I am learning all the time. The tombstone will be my diploma. ~Eartha Kitt
I've been blogging for 4 years now, and when I meet bloggers who've been at it for a year, six months, three months, they take it as a sign that I know it all. "Wow, you must be an expert at this!". "You must know everyone in this room". "
Um, no. I'm still the blogger who hides in a corner and pretends to be occupied with her phone, peering out occasionally in the hope that she'll see a familiar face. And I still feel like I have so much to learn! I started my blog with no deliberate intention of growing traffic, making money or pursuing world domination. I just blogged.
But even though I still feel like my main priority is putting up posts and saying what I have to say, it hasn't escaped my attention that there are tons of simple tricks and tips you can follow to get more people to pay attention to what I have to say. I'm starting to wake up to things like SEO, hits, and Google Analytics. And I've been receiving all kinds of IRS forms from people I've worked with on my blog, which means I have to start considering tax implications. So in many ways, I'm still just a newbie who needs to listen to the wisdom of the bloggy gods and goddesses out there.
That's why I signed up for Bloggy Bootcamp, a one-day blog and social media conference held in several cities around the US (I attended the San Francisco event). From the name, it seems to suggest that it's a crash course for new bloggers, but I thought it was a great experience for bloggers of any level.
For one thing, the conference is kept small -- just about 100 bloggers -- which makes it much easier to socialize and network. Participants are assigned to different tables for each session so everyone gets to meet everyone and actually hear each other speak. I met some great bloggers, including a woman who's won one of my giveaways, the wonderfully talented Ciaran Blumenfeld (and I've actually won one of her giveaways), and a woman who's about to host her own cooking show on television. When I heard that, I immediately posed for a photo with her -- I wanted to make sure I got caught on camera with Miri Leigh, the next foodie tv celebrity!
TMZ, People, Entertainment Weekly, feel free to contact me about purchasing the rights to this one-of-a-kind "before they were stars" photo.

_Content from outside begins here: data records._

(** [conn] is the outcome of [grpc.NewClient]. *)
Definition NewTokenizeService (address : string) (conn : result unit) : result TokenizeService :=
  match lru_New 10000 with
  | None => Err (wrapError "failed to create key cache" (errorString "must provide a positive size"))
  | Some c =>
      if bool_decide (address = "") then Err (errorString "lock service address is required")
      else match conn with
           | Err e => Err (wrapError "failed to connect to Lock service" e)
           | Ok _ => Ok {| keyCache := c; lockClient := true; customTransformations := ∅ |}
           end
  end.

Definition getKey (s : TokenizeService) (rpc : option St) (keyName : string)
    : TokenizeService * result KeyInfo :=
  let (c, cached) := lru_Get (keyCache s) keyName in
  let s := set_keyCache c s in
  match cached with
  | Some info => (s, Ok info)
  | None =>
      if negb (lockClient s) then (s, Err ErrLockServiceRequired)
      else match rpc with
           | None => (s, Err ErrKeyNotFound)
           | Some st =>
               match ks_get st keyName 0 with
               | Err _ => (s, Err ErrKeyNotFound)
               | Ok resp =>
                   let keyInfo := {| Key := ek_Key resp; Version := ek_Version resp |} in
                   (set_keyCache (lru_Add (keyCache s) keyName keyInfo).1 s, Ok keyInfo)
               end
           end
  end.

Definition InvalidateKey (s : TokenizeService) (keyName : string) : TokenizeService :=
  set_keyCache (lru_Remove (keyCache s) keyName).1 s.

Definition newCipher (keyInfo : KeyInfo) (alphabet : string) : result Fpe.Cipher :=
  Fpe.NewCipher (Key keyInfo) alphabet.

Definition getAlphabet (s : TokenizeService) (transformation customAlphabet : string) : result string :=
  if negb (bool_decide (customAlphabet = "")) then Ok customAlphabet
  else if negb (bool_decide (transformation = "")) then
    match Fpe.GetTransformation transformation with
    | Some trans => Ok (Fpe.Alphabet trans)
    | None =>
        match customTransformations s !! transformation with
        | Some trans => Ok (Alphabet trans)
        | None => Err ErrTransformationNotFound
        end
    end
  else Ok Fpe.AlphabetNumeric.

(** [if tweak != nil { EncryptWithTweak } else { Encrypt }] *)
Definition fpe_encrypt (c : Fpe.Cipher) (plaintext : string) (tweak : option bytes) : result string :=
  match tweak with
  | Some t => Fpe.EncryptWithTweak c plaintext (Some t)
  | None => Fpe.Encrypt c plaintext
  end.

Definition fpe_decrypt (c : Fpe.Cipher) (ciphertext : string) (tweak : option bytes) : result string :=
  match tweak with
  | Some t => Fpe.DecryptWithTweak c ciphertext (Some t)
  | None => Fpe.Decrypt c ciphertext
  end.

(** The common shape of [FPEEncrypt] and [FPEDecrypt]: key, alphabet, cipher, then the
    operation [op], whose errors are all reported as [failed]. *)
Definition with_cipher (op : Fpe.Cipher → string → option bytes → result string) (failed : error)
    (s : TokenizeService) (rpc : option St) (keyName text transformation customAlphabet : string)
    (tweak : option bytes) : TokenizeService * result (string * Z) :=
  let (s', k) := getKey s rpc keyName in
  (s', let? keyInfo := k in
       let? alphabet := getAlphabet s' transformation customAlphabet in
       let? cipher := newCipher keyInfo alphabet in
       match op cipher text tweak with
       | Err _ => Err failed
       | Ok out => Ok (out, Version keyInfo)
       end).

Definition FPEEncrypt := with_cipher fpe_encrypt ErrEncryptionFailed.
Definition FPEDecrypt := with_cipher fpe_decrypt ErrDecryptionFailed.

(** The common shape of the two batch operations. *)
Definition batch_item (op : Fpe.Cipher → string → option bytes → result string) (keyInfo : KeyInfo)
    (alphabet : string) (itm : FPEBatchItem) : FPEResult :=
  match newCipher keyInfo alphabet with
  | Err cipherErr =>
      {| Value := ""; KeyVersion := 0; Reference := bReference itm; Error_ := Some cipherErr |}
  | Ok cipher =>
      let res := op cipher (bValue itm) (bTweak itm) in
      {| Value := match res with Ok v => v | Err _ => "" end; KeyVersion := Version keyInfo;
         Reference := bReference itm; Error_ := match res with Ok _ => None | Err e => Some e end |}
  end.

Definition with_cipher_batch (op : Fpe.Cipher → string → option bytes → result string)
    (s : TokenizeService) (rpc : option St) (keyName transformation customAlphabet : string)
    (items : list FPEBatchItem) : TokenizeService * list FPEResult :=
  let failed err := (λ itm, {| Value := ""; KeyVersion := 0; Reference := bReference itm;
                               Error_ := Some err |}) <$> items in
  let (s', k) := getKey s rpc keyName in
  (s', match k with
       | Err err => failed err
       | Ok keyInfo =>
           match getAlphabet s' transformation customAlphabet with
           | Err err => failed err
           | Ok alphabet => batch_item op keyInfo alphabet <$> items
           end
       end).

Definition FPEEncryptBatch := with_cipher_batch fpe_encrypt.
Definition FPEDecryptBatch := with_cipher_batch fpe_decrypt.

(** ** Transformations *)

Definition built_in (name : string) (trans : Fpe.Transformation) : Transformation :=
  {| Name := name; Alphabet := Fpe.Alphabet trans; Pattern := Fpe.Pattern trans;
     Description := Fpe.Description trans; BuiltIn := true |}.

(** Built-in first, then custom; each in the order its map happens to be walked. *)
Definition ListTransformations (s : TokenizeService) : list Transformation :=
  ((λ nt : string * Fpe.Transformation, built_in nt.1 nt.2) <$> map_to_list Fpe.BuiltInTransformations) ++
  (map_to_list (customTransformations s)).*2.

Definition CreateTransformation (s : TokenizeService) (name alphabet pattern description : string)
    : TokenizeService * result Transformation :=
  if bool_decide (name = "") || bool_decide (alphabet = "") then (s, Err ErrInvalidInput)
  else match Fpe.GetTransformation name with
  | Some _ => (s, Err (errorString "cannot override built-in transformation"))
  | None =>
      let trans := {| Name := name; Alphabet := alphabet; Pattern := pattern;
                      Description := description; BuiltIn := false |} in
      (set_custom (<[name := trans]> (customTransformations s)) s, Ok trans)
  end.

Definition GetTransformation (s : TokenizeService) (name : string) : result Transformation :=
  match Fpe.GetTransformation name with
  | Some trans => Ok (built_in name trans)
  | None =>
      match customTransformations s !! name with
      | Some trans => Ok trans
      | None => Err ErrTransformationNotFound
      end
  end.

Definition DeleteTransformation (s : TokenizeService) (name : string) : TokenizeService * option error :=
  match Fpe.GetTransformation name with
  | Some _ => (s, Some (errorString "cannot delete built-in transformation"))
  | None =>
      match customTransformations s !! name with
      | None => (s, Some ErrTransformationNotFound)
      | Some _ => (set_custom (delete name (customTransformations s)) s, None)
      end
  end.

(** ** Lemmas *)

Lemma fpe_encrypt_tweak c x t : fpe_encrypt c x t = Fpe.EncryptWithTweak c x t.
Proof. by destruct t. Qed.

Lemma fpe_decrypt_tweak c x t : fpe_decrypt c x t = Fpe.DecryptWithTweak c x t.
Proof. by destruct t. Qed.

Lemma getKey_custom s rpc name :
  customTransformations (getKey s rpc name).1 = customTransformations s ∧
  lockClient (getKey s rpc name).1 = lockClient s.
Proof.
  unfold getKey. destruct (lru_Get _ _) as [c [i|]]; cbn; [done|].
  destruct (negb (lockClient s)); [done|]. destruct rpc as [st|]; [|done].
  by destruct (ks_get st name 0).
Qed.

Lemma getAlphabet_custom s s' tr al :
  customTransformations s' = customTransformations s → getAlphabet s' tr al = getAlphabet s tr al.
Proof. intros E. unfold getAlphabet. by rewrite E. Qed.

Context {LL : LRULaws string KeyInfo}.

(** A key that was just obtained is cached, so the next call gets it again. *)
Lemma getKey_again s rpc name s' info rpc2 :
  lru_ok (keyCache s) → getKey s rpc name = (s', Ok info) →
  lru_ok (keyCache s') ∧ (getKey s' rpc2 name).2 = Ok info.
Proof.
  intros Hok Hg. assert (lru_ok (keyCache s') ∧ lru_Peek (keyCache s') name = Some info) as [Hok' Hp].
  { unfold getKey in Hg. pose proof (lru_Get_ok _ name Hok) as [Hok1 _].
    pose proof (lru_Get_value _ name Hok) as Hv. pose proof (lru_Get_Peek _ name name Hok) as Hp.
    destruct (lru_Get _ _) as [c [i|]]; cbn in *.
    - injection Hg as <- <-. cbn. by rewrite Hp.
    - destruct (lockClient s); cbn in Hg; [|done]. destruct rpc as [st|]; [|done].
      destruct (ks_get st name 0); [|done]. injection Hg as <- <-. cbn.
      split; [by apply lru_Add_ok|by apply lru_Add_same]. }
  split; [done|]. unfold getKey. pose proof (lru_Get_value _ name Hok') as Hv. rewrite Hp in Hv.
  destruct (lru_Get (keyCache s') name) as [c o]. cbn in Hv. by subst o.
Qed.

Context {FL : FF1Laws F}.

(** What a successful encryption has used. *)
Lemma with_cipher_inv op failed s rpc name text tr al tw s' out v :
  with_cipher op failed s rpc name text tr al tw = (s', Ok (out, v)) →
  ∃ info a c, getKey s rpc name = (s', Ok info) ∧ getAlphabet s tr al = Ok a ∧
    newCipher info a = Ok c ∧ op c text tw = Ok out ∧ v = Version info.
Proof.
  unfold with_cipher. pose proof (getKey_custom s rpc name) as [Hcu _].
  destruct (getKey s rpc name) as [s1 [info|e]]; cbn in *; [|done].
  rewrite (getAlphabet_custom s s1) by done.
  destruct (getAlphabet s tr al) as [a|]; cbn; [|done].
  destruct (newCipher info a) as [c|] eqn:Hc; cbn; [|done].
  destruct (op c text tw) as [o|] eqn:Ho; [|done]. intros [= <- <- <-]. by exists info, a, c.
Qed.

(** The alphabet that a request selects. *)
Definition digit_request (s : TokenizeService) (transformation customAlphabet : string) : bool :=
  match getAlphabet s transformation customAlphabet with
  | Ok a => Fpe.digit_alphabet a
  | Err _ => false
  end.

(** ** Properties *)

(** C14. Tokenisation round trip: when a value is encrypted under a transformation over
    digits (credit-card, ssn, phone, numeric, alphanumeric, the default, or a custom
    alphabet made of the digits of its length), the token has the length of the value,
    and decrypting it with the same request by the service in the state encryption left
    returns the value and the same key version, whatever the vault has become. *)
Theorem token_roundtrip s rpc name pt tr al tw s' ct v rpc2 :
  lru_ok (keyCache s) → digit_request s tr al = true →
  FPEEncrypt s rpc name pt tr al tw = (s', Ok (ct, v)) →
  String.length ct = String.length pt ∧
  (FPEDecrypt s' rpc2 name ct tr al tw).2 = Ok (pt, v).
Proof.
  intros Hok Hd He. apply with_cipher_inv in He as (info & a & c & Hg & Ha & Hc & Ho & ->).
  unfold digit_request in Hd. rewrite Ha in Hd. rewrite fpe_encrypt_tweak in Ho.
  destruct (Fpe.roundtrip_with_tweak _ _ _ _ _ _ Hc Hd Ho) as (Hl & _ & Hdec). split; [done|].
  destruct (getKey_again _ _ _ _ _ rpc2 Hok Hg) as [_ Hg2].
  unfold FPEDecrypt, with_cipher. pose proof (getKey_custom s' rpc2 name) as [Hcu2 _].
  pose proof (getKey_custom s rpc name) as [Hcu _]. rewrite Hg in Hcu. cbn in Hcu.
  destruct (getKey s' rpc2 name) as [s2 k]. cbn in *. subst k. cbn.
  rewrite (getAlphabet_custom s s2), Ha by congruence. cbn. rewrite Hc. cbn.
  by rewrite fpe_decrypt_tweak, Hdec.
Qed.

(** Tokens do not survive a key change: after [InvalidateKey], which is meant for
    rotations, or when the cache has dropped the key, decryption uses whatever version
    the vault calls latest then. If that is another version than the one the token was
    made with, the service decrypts with another key and reports that version, without
    an error of its own. *)
Theorem tokens_follow_latest_key s st name ct tr al tw r :
  lru_ok (keyCache s) → lockClient s = true → ks_get st name 0 = Ok r →
  (FPEDecrypt (InvalidateKey s name) (Some st) name ct tr al tw).2 =
    let? alphabet := getAlphabet s tr al in
    let? cipher := Fpe.NewCipher (ek_Key r) alphabet in
    match fpe_decrypt cipher ct tw with
    | Err _ => Err ErrDecryptionFailed
    | Ok out => Ok (out, ek_Version r)
    end.
Proof.
  intros Hok Hl Hr. unfold FPEDecrypt, with_cipher, getKey, InvalidateKey.
  pose proof (lru_Remove_ok _ name Hok) as [Hok' _].
  pose proof (lru_Remove_Peek _ name name Hok) as Hp. rewrite bool_decide_true in Hp by done.
  cbn [keyCache set_keyCache]. pose proof (lru_Get_value _ name Hok') as Hv. rewrite Hp in Hv.
  destruct (lru_Get _ name) as [c o]. cbn in Hv. subst o. cbn. rewrite Hl. cbn. rewrite Hr. cbn.
  by erewrite (getAlphabet_custom s).
Qed.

For another thing, the venue was awesome:
I felt like a princess in this gilded room, up on the 32nd floor of the Westin St. Francis. Who wouldn't be inspired by the sweeping views?
But really, the main reason that Bloggy Bootcamp worked for me was the speakers. Each one of them gave me something to think about. Here were my favorites:
* The hilarious Jessica Bern got serious -- sort of -- and gave some great tips for producing vlogs that people other than my family might actually click on and watch. Jessica rocked the house during her humor session at BlogHer, and even an elevator ride with her is entertaining, but it turns out she puts in quite a bit of effort into her vlogs -- sometimes one clip will take her up to 30 tries to get it right! My main takeaways from her session were Keep it Short, Watch the Lighting/Hair/Camera Angles, and Be Yourself.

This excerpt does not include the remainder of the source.